→ **Task instructions**
Look below for the line with "assert (forall x, t_status". Extract that line and each one after it through the last, word for word.

Saved data entries
Lemma reported_retained i a t report :
  attempts e !! i = Some a -> tasks p !! i = Some t -> live p = true ->
  GrantReport_confirms report (grant a) = true ->
  r_state report <> Accepted -> completion_allowed e a report = true ->
  let a' := set_a_report (set_a_state a (reported_state (r_state report))) (Some report) in
  let b := set_results (set_tasks (with_execution p (set_attempt e i a'))
             (alter (finish_task (grant a) report) i (tasks p)))
             (<[g_task_id (grant a) := result_of_report (grant a) report]> (results p)) in
  keeps p ap pl dr (set_stamp (settle_report b report) rev at_ms ev) (set_attempt e i a').
Proof.
  intros Ha Ht Hl Hc Hacc Hall a' b.
  destruct (attempt_local i a Ha) as (t0 & Ht0 & _ & _ & Hlo). rewrite Ht in Ht0. injection Ht0 as <-.
  assert (recovery a = None) as Hrec by (by eapply live_recovery).
  destruct (final_local t a report Hlo Hrec Hall Hc Hacc) as [Hlo' Hsh].
  fold a' in Hlo', Hsh.
  assert (active a = true) as Hact.
  { unfold completion_allowed in Hall. unfold active.
    destruct (a_state a); simpl in *; rewrite ?andb_false_r in *; done. }
  assert (a_state a <> ACompleted) as Hnc by (intros E; unfold active in Hact; by rewrite E in Hact).
  pose proof (unfinished_last p e ap pl dr Hret i a Ha Hnc) as Hlast.
  pose proof (grant_task p e ap pl dr Hret i a t Ha Ht) as Hg.
  subst b. rewrite (alter_insert (finish_task (grant a) report) _ i t Ht).
  set (t' := finish_task (grant a) report t) in *. set (b := set_results _ _).
  destruct (settle_report_cases b report) as (c & s & -> & Hcases).
  assert (tasks b = <[i := t']> (tasks p)) as Htb by done.
  assert (same_assignment t t') as Hsame by (unfold same_assignment, same_definition; by destruct t).
  assert (c = id \/ c = cancelled) as Hcc by (repeat destruct Hcases as [Hcases|Hcases]; naive_solver).
  assert (active a' = false) as Hact'.
  { unfold active, a'. simpl. destruct (r_state report); done. }
  apply (point_retained i t a t' a' c); try done.
  - split; try done; simpl.
    + by eapply point_tasks.
    + by apply fmap_insert_same with a.
  - unfold add_shown. rewrite Hsh. simpl. by rewrite Hg.
  - by rewrite Hsh.
  - intros j b0 Hb0. apply no_record. by eapply (live_insert i a').
  - by apply live_abandonment.
  - simpl. intros ->. apply live_cases in Hl. change (status b) with (status p) in Hcases.
    destruct Hcases as [Hx|[Hx|[Hx|[Hx|Hx]]]]; destruct_and?; destruct Hl; congruence.
  - assert (existsb active (<[i := a']> (attempts e)) = false) as Hina by (by eapply point_inactive).
    assert (forall x, x ∈ c <$> <[i := t']> (tasks p) -> t_status x = TCompleted \/ x = t'
      \/ t_status x = TCancelled \/ (t_status x = TPending /\ c = id)) as Hstat by (intros x; by eapply point_status).
    assert (t' ∈ c <$> tasks b) as Hin.
    { rewrite Htb. apply list_elem_of_fmap. exists t'. split.
      - symmetry. by eapply point_c_issued.
      - eapply list_elem_of_lookup_2, list_lookup_insert_eq. by eapply lookup_lt_Some. }
    assert (t_status t' = reported_status report) as Hst' by done. unfold reported_status in Hst'.
    assert (forall x, t_status x = TPending -> c = id -> c = cancelled -> False) as Hpend.
    { intros x Hx -> E. apply (f_equal (fun f => t_status (f x))) in E. unfold cancelled in E. simpl in E.
      rewrite Hx in E. done. }
    apply live_cases in Hl. rewrite Htb in *.
    destruct Hcases as [(Hu & Ec & ->)|[(Hu & Es & Ec & ->)|[(Hu & Es & Ec & ->)|[(Hu & Es & Ec & -> & Hall')|(Hu & Es & Ec & -> & Hs)]]]].
    + split; simpl; try done. by right.
    + split; simpl; try done; [by right|]. intros _. exists t'. split; [done|].
      rewrite Hst', Es. by destruct (r_state report).
    + split; simpl; try done; [by right|]. intros _ x Hx.
      destruct (Hstat x Hx) as [->|[->|[->|[Hp Hid]]]]; [done| |done|by destruct (Hpend x)].
      rewrite Hst', Es. by destruct (r_state report).
    + split; simpl; try done; [by right|]. intros _ x Hx. rewrite Ec, list_fmap_id in Hx. by apply Hall'.
    + assert (status p = Running) as Hrun by (destruct Hl; [done|]; by destruct Hs).
      split; simpl; rewrite ?Hrun; try done; [by right|]. intros _ x Hx.
      destruct (Hstat x Hx) as [->|[->|[->|[-> _]]]]; [done| |done|done].
      rewrite Hst', Es. by destruct (r_state report).
Qed.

→ **Expected answer**
    assert (forall x, t_status x = TPending -> c = id -> c = cancelled -> False) as Hpend.
    { intros x Hx -> E. apply (f_equal (fun f => t_status (f x))) in E. unfold cancelled in E. simpl in E.
      rewrite Hx in E. done. }
    apply live_cases in Hl. rewrite Htb in *.
    destruct Hcases as [(Hu & Ec & ->)|[(Hu & Es & Ec & ->)|[(Hu & Es & Ec & ->)|[(Hu & Es & Ec & -> & Hall')|(Hu & Es & Ec & -> & Hs)]]]].
    + split; simpl; try done. by right.
    + split; simpl; try done; [by right|]. intros _. exists t'. split; [done|].
      rewrite Hst', Es. by destruct (r_state report).
    + split; simpl; try done; [by right|]. intros _ x Hx.
      destruct (Hstat x Hx) as [->|[->|[->|[Hp Hid]]]]; [done| |done|by destruct (Hpend x)].
      rewrite Hst', Es. by destruct (r_state report).
    + split; simpl; try done; [by right|]. intros _ x Hx. rewrite Ec, list_fmap_id in Hx. by apply Hall'.
    + assert (status p = Running) as Hrun by (destruct Hl; [done|]; by destruct Hs).
      split; simpl; rewrite ?Hrun; try done; [by right|]. intros _ x Hx.
      destruct (Hstat x Hx) as [->|[->|[->|[-> _]]]]; [done| |done|done].
      rewrite Hst', Es. by destruct (r_state report).
Qed.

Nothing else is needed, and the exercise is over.